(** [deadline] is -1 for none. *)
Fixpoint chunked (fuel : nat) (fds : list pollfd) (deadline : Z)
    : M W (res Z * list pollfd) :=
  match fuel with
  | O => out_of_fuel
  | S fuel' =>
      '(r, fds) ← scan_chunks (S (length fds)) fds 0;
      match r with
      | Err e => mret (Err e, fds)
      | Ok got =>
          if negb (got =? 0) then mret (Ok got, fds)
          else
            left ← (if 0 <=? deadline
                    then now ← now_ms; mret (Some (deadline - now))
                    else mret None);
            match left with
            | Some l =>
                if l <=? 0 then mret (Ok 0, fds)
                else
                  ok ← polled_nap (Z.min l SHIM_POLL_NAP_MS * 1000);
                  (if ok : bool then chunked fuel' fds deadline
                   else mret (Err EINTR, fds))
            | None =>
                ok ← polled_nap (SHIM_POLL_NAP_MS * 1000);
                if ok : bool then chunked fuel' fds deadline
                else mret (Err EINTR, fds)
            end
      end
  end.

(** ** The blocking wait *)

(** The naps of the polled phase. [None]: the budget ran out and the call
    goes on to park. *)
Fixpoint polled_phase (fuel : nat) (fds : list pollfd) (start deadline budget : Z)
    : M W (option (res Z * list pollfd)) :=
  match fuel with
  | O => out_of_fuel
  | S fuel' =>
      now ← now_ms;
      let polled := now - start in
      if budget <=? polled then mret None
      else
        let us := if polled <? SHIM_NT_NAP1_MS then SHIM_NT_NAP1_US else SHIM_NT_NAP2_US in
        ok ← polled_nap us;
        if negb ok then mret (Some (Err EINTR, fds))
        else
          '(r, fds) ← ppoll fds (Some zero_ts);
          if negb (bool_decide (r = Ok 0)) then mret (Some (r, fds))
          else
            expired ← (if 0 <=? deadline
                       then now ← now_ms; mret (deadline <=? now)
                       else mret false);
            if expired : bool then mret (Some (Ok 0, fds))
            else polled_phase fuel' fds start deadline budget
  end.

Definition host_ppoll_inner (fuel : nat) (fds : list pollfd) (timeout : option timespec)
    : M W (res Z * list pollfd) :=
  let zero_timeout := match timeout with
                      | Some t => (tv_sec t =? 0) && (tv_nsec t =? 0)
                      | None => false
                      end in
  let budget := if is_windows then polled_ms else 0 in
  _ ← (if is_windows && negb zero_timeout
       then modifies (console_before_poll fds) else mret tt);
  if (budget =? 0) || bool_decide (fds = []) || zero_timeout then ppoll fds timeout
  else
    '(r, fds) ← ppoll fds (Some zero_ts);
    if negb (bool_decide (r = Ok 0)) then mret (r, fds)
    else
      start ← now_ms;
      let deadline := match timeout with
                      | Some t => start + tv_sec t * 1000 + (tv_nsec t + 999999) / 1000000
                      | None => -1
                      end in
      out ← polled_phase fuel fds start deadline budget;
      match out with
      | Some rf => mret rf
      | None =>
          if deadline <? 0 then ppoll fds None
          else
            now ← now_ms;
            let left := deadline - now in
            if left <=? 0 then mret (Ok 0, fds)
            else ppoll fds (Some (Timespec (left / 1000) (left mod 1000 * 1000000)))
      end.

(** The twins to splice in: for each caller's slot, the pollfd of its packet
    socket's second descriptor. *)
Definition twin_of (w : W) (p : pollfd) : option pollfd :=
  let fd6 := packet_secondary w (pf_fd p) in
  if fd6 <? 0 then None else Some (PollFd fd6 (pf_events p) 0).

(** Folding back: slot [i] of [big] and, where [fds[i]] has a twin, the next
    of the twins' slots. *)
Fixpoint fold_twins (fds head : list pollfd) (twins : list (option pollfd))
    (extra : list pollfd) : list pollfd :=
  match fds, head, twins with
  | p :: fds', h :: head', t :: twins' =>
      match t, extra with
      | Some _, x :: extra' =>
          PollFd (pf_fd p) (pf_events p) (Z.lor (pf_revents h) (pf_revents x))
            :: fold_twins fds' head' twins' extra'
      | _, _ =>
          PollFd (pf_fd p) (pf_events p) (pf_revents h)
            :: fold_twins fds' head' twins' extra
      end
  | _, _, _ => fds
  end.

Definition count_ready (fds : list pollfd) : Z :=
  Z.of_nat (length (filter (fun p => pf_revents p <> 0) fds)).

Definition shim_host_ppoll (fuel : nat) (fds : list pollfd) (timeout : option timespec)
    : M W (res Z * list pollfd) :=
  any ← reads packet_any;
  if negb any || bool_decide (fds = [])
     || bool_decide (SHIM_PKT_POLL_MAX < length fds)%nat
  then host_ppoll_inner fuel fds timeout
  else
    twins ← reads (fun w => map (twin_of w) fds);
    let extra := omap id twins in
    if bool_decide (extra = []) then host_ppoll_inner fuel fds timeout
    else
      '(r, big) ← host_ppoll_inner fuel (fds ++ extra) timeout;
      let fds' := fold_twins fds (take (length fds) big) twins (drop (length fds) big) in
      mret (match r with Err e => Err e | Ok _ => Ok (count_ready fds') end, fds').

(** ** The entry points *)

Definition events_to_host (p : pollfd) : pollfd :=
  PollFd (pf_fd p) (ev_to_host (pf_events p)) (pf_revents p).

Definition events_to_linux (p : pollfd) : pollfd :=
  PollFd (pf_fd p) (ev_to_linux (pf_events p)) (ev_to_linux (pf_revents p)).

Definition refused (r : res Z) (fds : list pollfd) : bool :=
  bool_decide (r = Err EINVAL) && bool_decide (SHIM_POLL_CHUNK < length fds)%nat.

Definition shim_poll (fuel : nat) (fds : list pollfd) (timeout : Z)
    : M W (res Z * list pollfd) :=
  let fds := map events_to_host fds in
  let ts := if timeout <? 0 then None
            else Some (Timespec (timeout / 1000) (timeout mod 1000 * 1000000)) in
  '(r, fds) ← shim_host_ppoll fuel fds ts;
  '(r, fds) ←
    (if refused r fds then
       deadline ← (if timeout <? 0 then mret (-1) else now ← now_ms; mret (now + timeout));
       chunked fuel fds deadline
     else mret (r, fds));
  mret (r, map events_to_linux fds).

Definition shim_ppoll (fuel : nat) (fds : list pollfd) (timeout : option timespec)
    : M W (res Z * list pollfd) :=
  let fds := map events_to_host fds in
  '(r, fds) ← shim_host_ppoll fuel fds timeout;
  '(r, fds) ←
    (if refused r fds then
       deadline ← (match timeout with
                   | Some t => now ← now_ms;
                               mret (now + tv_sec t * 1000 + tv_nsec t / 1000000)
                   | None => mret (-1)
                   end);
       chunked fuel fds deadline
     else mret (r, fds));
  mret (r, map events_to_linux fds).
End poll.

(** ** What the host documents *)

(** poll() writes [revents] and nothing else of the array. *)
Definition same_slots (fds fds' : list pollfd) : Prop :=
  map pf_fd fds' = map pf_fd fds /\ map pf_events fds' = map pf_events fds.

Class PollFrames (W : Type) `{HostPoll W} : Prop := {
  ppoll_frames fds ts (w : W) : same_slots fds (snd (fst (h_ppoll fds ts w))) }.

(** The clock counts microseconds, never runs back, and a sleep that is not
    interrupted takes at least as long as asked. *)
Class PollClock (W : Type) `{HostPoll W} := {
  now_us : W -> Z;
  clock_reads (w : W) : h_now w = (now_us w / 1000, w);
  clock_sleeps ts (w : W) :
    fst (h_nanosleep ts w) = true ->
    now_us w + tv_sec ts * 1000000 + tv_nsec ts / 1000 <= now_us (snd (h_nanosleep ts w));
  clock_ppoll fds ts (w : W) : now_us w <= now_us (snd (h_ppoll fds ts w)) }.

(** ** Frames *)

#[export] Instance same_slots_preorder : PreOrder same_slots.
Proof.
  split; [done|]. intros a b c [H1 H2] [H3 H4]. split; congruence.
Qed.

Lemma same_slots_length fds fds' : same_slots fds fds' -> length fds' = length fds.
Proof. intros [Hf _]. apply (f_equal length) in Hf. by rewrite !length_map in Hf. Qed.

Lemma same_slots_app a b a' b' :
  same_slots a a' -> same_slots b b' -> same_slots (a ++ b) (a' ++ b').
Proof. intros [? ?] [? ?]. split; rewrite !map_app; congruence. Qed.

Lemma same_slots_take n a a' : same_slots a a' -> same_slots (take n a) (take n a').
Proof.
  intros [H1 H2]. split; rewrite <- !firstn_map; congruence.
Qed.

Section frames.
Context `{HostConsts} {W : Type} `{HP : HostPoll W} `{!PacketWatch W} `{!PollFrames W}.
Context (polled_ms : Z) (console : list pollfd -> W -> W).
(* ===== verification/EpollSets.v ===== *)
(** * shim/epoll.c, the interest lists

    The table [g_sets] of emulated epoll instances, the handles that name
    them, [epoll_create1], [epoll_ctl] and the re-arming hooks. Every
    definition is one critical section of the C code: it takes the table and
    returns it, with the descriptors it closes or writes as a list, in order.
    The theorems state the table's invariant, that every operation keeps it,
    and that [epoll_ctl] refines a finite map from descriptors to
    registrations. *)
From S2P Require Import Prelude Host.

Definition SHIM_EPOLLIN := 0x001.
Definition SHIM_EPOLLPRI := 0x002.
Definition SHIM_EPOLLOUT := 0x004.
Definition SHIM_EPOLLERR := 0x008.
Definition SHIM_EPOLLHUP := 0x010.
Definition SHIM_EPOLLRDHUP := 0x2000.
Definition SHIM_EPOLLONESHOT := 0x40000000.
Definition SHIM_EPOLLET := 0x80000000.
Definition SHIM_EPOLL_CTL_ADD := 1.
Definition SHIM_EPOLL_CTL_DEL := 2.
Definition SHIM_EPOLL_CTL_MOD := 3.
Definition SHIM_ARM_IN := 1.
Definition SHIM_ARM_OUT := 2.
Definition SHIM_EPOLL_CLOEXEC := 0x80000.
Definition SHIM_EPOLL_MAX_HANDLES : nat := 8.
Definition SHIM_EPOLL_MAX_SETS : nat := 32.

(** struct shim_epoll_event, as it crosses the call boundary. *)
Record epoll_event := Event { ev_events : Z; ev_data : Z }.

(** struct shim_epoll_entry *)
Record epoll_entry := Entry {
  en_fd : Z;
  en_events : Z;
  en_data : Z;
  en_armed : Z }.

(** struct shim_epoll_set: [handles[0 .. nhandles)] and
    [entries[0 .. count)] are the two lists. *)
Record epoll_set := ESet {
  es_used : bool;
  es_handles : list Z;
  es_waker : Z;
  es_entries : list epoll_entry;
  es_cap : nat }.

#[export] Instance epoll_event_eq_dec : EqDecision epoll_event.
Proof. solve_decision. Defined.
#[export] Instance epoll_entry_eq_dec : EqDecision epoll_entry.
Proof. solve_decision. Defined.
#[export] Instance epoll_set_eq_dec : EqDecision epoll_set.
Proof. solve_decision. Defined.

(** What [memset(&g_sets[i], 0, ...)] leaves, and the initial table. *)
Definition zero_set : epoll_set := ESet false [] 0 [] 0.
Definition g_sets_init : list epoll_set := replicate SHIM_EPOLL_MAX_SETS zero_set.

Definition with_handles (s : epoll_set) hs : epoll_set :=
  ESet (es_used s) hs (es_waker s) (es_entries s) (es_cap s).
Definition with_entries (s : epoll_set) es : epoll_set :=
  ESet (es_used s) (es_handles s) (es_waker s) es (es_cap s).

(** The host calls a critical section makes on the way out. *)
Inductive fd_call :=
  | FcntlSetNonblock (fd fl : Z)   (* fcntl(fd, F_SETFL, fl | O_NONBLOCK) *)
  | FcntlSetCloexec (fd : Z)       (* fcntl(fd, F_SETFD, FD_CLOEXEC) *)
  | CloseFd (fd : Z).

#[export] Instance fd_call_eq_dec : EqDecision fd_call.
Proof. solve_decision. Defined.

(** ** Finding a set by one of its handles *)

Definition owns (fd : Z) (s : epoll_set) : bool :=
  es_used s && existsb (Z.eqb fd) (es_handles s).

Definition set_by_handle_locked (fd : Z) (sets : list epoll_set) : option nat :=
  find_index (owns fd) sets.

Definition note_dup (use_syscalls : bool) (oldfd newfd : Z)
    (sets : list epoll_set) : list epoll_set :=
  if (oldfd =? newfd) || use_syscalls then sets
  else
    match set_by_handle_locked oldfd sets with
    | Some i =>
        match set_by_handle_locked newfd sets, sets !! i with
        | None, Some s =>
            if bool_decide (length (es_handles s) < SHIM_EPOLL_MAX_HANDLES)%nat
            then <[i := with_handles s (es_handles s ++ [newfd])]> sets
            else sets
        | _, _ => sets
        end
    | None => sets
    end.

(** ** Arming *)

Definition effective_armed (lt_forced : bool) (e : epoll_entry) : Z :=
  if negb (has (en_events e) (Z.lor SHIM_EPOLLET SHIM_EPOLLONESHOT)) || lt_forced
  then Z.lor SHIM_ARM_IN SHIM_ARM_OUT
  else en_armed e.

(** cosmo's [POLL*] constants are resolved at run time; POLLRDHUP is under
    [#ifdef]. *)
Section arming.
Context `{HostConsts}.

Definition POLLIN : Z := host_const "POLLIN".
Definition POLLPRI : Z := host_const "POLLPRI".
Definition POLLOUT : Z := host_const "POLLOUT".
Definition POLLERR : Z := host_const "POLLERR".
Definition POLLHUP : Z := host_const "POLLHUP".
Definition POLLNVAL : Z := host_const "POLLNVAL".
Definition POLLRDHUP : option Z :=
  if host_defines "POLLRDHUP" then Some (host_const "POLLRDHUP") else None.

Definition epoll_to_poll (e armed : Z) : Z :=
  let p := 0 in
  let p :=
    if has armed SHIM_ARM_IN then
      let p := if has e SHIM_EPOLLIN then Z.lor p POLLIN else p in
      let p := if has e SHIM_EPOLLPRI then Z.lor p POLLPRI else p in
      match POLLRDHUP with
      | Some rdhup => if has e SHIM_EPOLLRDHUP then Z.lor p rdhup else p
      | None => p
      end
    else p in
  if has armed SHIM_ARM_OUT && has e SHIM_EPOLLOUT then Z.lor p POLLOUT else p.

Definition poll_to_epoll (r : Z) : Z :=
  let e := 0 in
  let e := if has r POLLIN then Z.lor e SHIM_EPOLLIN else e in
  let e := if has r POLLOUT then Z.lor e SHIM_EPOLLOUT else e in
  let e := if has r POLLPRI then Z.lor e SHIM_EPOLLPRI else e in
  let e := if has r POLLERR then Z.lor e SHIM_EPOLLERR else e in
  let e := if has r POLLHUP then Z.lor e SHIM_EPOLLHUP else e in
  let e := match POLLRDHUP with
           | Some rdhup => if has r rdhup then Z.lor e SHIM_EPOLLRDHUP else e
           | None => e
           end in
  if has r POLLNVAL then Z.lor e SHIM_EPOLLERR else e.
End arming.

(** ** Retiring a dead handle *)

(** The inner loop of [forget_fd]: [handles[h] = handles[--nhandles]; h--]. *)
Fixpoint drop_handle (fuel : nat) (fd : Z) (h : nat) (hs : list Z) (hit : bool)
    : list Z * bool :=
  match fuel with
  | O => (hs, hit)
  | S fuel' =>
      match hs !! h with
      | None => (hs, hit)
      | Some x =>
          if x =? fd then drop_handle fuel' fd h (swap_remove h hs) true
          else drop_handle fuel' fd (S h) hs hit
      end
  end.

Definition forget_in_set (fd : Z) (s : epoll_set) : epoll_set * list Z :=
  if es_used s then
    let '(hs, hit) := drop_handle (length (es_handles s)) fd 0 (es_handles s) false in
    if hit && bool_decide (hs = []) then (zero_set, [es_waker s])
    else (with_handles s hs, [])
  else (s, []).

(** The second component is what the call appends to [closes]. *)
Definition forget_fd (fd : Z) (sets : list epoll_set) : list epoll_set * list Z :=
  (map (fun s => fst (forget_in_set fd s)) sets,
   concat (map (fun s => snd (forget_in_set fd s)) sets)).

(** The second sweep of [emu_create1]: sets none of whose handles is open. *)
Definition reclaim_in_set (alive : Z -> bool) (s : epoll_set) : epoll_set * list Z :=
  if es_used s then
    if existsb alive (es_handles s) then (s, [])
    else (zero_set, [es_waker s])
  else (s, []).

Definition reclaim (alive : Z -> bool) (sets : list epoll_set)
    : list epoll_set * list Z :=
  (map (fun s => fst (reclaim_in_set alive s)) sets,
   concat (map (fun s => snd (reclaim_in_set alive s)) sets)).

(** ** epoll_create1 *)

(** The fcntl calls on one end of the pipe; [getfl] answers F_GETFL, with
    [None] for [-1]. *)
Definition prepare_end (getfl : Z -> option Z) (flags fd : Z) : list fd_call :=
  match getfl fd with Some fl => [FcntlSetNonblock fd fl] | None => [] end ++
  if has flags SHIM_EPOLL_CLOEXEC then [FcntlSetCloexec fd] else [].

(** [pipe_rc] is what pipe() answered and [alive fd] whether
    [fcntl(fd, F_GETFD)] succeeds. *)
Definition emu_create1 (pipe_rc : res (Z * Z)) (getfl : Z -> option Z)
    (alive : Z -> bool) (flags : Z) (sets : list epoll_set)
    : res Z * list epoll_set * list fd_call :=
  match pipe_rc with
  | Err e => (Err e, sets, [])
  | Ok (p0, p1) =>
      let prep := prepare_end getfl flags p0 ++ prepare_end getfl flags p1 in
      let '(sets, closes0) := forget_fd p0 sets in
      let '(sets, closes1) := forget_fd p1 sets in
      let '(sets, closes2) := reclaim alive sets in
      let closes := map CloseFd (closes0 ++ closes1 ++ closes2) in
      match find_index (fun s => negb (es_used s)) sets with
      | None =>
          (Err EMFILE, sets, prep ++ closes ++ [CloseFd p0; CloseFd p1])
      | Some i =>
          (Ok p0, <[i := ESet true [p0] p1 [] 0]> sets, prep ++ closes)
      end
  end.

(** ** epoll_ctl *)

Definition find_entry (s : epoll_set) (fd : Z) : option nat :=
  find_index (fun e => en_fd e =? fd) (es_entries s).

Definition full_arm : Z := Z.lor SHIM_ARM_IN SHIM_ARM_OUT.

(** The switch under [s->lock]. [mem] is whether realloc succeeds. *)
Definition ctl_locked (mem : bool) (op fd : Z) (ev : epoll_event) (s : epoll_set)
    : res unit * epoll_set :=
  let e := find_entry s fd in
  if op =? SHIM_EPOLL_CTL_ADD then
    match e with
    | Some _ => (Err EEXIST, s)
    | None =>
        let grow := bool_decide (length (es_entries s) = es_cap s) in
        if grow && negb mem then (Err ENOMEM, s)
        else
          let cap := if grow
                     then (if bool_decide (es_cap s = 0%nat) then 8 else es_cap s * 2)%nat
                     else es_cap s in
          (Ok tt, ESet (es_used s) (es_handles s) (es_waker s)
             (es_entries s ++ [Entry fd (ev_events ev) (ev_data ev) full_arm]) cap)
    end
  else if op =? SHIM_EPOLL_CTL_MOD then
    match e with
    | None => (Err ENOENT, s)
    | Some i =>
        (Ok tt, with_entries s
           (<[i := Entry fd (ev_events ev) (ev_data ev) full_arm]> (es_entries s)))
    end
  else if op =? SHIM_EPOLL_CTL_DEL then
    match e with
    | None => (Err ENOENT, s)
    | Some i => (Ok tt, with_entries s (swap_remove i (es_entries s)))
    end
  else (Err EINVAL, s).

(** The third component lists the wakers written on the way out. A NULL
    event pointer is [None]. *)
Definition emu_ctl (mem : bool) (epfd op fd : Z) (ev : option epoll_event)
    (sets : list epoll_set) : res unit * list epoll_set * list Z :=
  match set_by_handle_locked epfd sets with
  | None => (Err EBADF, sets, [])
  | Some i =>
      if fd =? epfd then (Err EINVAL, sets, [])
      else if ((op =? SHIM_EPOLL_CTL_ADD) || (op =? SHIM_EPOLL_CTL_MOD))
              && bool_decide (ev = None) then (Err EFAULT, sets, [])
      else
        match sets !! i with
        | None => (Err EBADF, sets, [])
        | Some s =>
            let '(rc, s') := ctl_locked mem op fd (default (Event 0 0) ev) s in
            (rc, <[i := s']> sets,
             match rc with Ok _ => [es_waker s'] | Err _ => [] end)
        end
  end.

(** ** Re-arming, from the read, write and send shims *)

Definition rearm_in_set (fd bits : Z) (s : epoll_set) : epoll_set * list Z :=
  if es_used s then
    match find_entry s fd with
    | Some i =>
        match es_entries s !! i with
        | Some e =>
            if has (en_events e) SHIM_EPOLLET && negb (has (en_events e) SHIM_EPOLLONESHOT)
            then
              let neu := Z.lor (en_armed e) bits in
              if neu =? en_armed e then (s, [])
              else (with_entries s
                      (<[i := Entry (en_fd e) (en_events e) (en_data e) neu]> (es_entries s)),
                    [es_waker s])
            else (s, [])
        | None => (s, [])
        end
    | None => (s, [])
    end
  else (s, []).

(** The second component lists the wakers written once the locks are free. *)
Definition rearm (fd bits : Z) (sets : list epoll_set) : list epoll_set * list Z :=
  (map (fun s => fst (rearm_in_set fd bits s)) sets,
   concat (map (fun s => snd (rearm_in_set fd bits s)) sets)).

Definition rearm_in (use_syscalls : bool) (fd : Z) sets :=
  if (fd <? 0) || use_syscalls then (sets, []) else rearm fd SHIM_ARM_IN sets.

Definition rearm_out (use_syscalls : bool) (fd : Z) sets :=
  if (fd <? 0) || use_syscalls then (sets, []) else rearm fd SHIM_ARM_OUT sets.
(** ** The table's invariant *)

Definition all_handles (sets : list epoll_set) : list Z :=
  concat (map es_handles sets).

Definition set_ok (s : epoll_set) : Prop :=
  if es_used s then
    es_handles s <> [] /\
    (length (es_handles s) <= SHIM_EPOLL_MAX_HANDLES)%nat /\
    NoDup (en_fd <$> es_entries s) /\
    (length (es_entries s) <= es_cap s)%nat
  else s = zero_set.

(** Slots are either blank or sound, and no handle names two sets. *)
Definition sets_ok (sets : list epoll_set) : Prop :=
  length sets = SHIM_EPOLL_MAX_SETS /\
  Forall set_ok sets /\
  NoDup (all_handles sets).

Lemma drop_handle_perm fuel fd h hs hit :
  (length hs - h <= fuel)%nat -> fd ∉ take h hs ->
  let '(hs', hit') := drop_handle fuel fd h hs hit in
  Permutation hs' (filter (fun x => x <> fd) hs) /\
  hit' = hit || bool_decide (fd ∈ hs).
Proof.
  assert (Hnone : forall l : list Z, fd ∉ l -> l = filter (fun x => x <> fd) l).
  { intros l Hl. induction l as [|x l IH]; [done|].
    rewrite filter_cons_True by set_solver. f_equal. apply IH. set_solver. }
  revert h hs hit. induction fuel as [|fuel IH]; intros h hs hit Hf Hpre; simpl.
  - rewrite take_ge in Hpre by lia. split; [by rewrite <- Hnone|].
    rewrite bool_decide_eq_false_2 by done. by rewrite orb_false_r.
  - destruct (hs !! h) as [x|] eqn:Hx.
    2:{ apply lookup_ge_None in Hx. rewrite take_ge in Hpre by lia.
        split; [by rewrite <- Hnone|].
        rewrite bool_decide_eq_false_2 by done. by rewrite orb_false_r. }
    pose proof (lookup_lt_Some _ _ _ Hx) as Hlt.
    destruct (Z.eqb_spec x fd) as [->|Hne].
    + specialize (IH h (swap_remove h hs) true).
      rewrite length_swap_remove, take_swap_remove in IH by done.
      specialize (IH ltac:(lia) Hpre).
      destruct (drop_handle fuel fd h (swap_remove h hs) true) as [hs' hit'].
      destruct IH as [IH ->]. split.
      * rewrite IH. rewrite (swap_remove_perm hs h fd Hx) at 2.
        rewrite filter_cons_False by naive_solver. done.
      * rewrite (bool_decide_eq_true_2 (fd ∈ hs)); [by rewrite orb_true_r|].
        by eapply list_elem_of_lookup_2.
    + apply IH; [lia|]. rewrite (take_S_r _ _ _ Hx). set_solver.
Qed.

● **What needs to be done**
Begin at the line that has "if bool_decide (extra" in the entries above; stop after the line that has "Class PollClock (W". Transcribe exactly those lines and no others.

● **Exercise solution**
    if bool_decide (extra = []) then host_ppoll_inner fuel fds timeout
    else
      '(r, big) ← host_ppoll_inner fuel (fds ++ extra) timeout;
      let fds' := fold_twins fds (take (length fds) big) twins (drop (length fds) big) in
      mret (match r with Err e => Err e | Ok _ => Ok (count_ready fds') end, fds').

(** ** The entry points *)

Definition events_to_host (p : pollfd) : pollfd :=
  PollFd (pf_fd p) (ev_to_host (pf_events p)) (pf_revents p).

Definition events_to_linux (p : pollfd) : pollfd :=
  PollFd (pf_fd p) (ev_to_linux (pf_events p)) (ev_to_linux (pf_revents p)).

Definition refused (r : res Z) (fds : list pollfd) : bool :=
  bool_decide (r = Err EINVAL) && bool_decide (SHIM_POLL_CHUNK < length fds)%nat.

Definition shim_poll (fuel : nat) (fds : list pollfd) (timeout : Z)
    : M W (res Z * list pollfd) :=
  let fds := map events_to_host fds in
  let ts := if timeout <? 0 then None
            else Some (Timespec (timeout / 1000) (timeout mod 1000 * 1000000)) in
  '(r, fds) ← shim_host_ppoll fuel fds ts;
  '(r, fds) ←
    (if refused r fds then
       deadline ← (if timeout <? 0 then mret (-1) else now ← now_ms; mret (now + timeout));
       chunked fuel fds deadline
     else mret (r, fds));
  mret (r, map events_to_linux fds).

Definition shim_ppoll (fuel : nat) (fds : list pollfd) (timeout : option timespec)
    : M W (res Z * list pollfd) :=
  let fds := map events_to_host fds in
  '(r, fds) ← shim_host_ppoll fuel fds timeout;
  '(r, fds) ←
    (if refused r fds then
       deadline ← (match timeout with
                   | Some t => now ← now_ms;
                               mret (now + tv_sec t * 1000 + tv_nsec t / 1000000)
                   | None => mret (-1)
                   end);
       chunked fuel fds deadline
     else mret (r, fds));
  mret (r, map events_to_linux fds).
End poll.

(** ** What the host documents *)

(** poll() writes [revents] and nothing else of the array. *)
Definition same_slots (fds fds' : list pollfd) : Prop :=
  map pf_fd fds' = map pf_fd fds /\ map pf_events fds' = map pf_events fds.

Class PollFrames (W : Type) `{HostPoll W} : Prop := {
  ppoll_frames fds ts (w : W) : same_slots fds (snd (fst (h_ppoll fds ts w))) }.

(** The clock counts microseconds, never runs back, and a sleep that is not
    interrupted takes at least as long as asked. *)
Class PollClock (W : Type) `{HostPoll W} := {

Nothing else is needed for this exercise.